Superb Grieg Sonata Video

December 8, 2006 at 07:49 PM · I was just browsing through YouTube, when I found this video of somebody playing the Grieg Violin Sonata no. 3. As it turns out, it is one of our very own forum members (and the Violin Mastery video which frequently appears in our advertisements column on the forum), Clayton Haslop.

Now I must say, this is just first class playing, from all aspects. I have not enjoyed a performance so much in ages. Truly heart-felt and without hysterionics, this is the real deal. I would rather listen to this man playing than many of today's so-called first class violinists. I wanted to cry, listening to the second movement.

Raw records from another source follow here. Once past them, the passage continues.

(* ===== verification/SimShared.v ===== *)
(** * What the substation simulators share (services/shared/types.go)

    The audit log with its zones, the command request, the conversions and
    texts of the Go language the simulators use, and the way an outstation
    drives the points of a simulator: serving a frame is a sequence of
    [Operate] calls, so that a fact every call preserves survives any traffic.

    A simulator keeps its device state, its audit log and the clock it reads;
    each handler is one step, as it holds the state's mutex. *)
From Stdlib Require Import Ascii String SpecFloat.
From S2P Require Import Prelude GoLib Dnp3Link Dnp3Transport Dnp3App Dnp3Outstation.
From stdpp Require Import pretty gmap strings.

#[local] Open Scope string_scope.
#[local] Open Scope list_scope.
#[local] Open Scope Z_scope.

(** ** Texts *)

(** [strings.ToLower], as far as letters of ASCII come out of it: besides the
    capital letters these are the Kelvin sign (E2 84 AA) and the dotted capital
    I (C4 B0).  No other character has an ASCII lower case. *)
Fixpoint ToLower (s : list ascii) : list ascii :=
  match s with
  | [] => []
  | a :: s' =>
      let n := nat_of_ascii a in
      if ((65 <=? n) && (n <=? 90))%nat then ascii_of_nat (n + 32) :: ToLower s'
      else
        match s' with
        | b :: s2 =>
            if ((n =? 0xC4) && (nat_of_ascii b =? 0xB0))%nat then "i"%char :: ToLower s2
            else
              match s2 with
              | c :: s3 =>
                  if ((n =? 0xE2) && (nat_of_ascii b =? 0x84) && (nat_of_ascii c =? 0xAA))%nat
                  then "k"%char :: ToLower s3
                  else a :: ToLower s'
              | [] => a :: ToLower s'
              end
        | [] => [a]
        end
  end.

(** [strings.Contains]. *)
Fixpoint contains (s sub : list ascii) : bool :=
  bool_decide (take (List.length sub) s = sub) ||
  match s with
  | [] => false
  | _ :: s' => contains s' sub
  end.

(** [fmt.Sprintf("%.0f", x)] and [fmt.Sprintf("%.1f", x)]: the multiple of the
    last digit, halves to even. *)
Definition scaled (by_ : Z) (m : positive) (e : Z) : Z :=
  let n := by_ * Z.pos m in
  if 0 <=? e then Z.shiftl n e
  else
    let d := Z.shiftl 1 (- e) in
    let q := n / d in
    let r := 2 * (n mod d) in
    if (d <? r) || ((r =? d) && Z.odd q) then q + 1 else q.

I encourage everybody to take a look and witness some truly great violin playing in the modern day era:

Grieg Sonata no. 3:

First Mov: http://www.youtube.com/watch?v=O3ia91-4lQc

Second Mov: http://www.youtube.com/watch?v=mYm1TXvf2Ss

Third Mov: http://www.youtube.com/watch?v=KG3F-IMJkvs

He has some more videos on YouTube but I haven't had an opportunity to view them yet.

Enjoy!!

Replies (22)

December 11, 2006 at 06:13 AM · Has anybody watched the video yet? I'm surprised this post hasn't received any responses.

December 11, 2006 at 06:47 AM · I'm not qualified to comment on his playing.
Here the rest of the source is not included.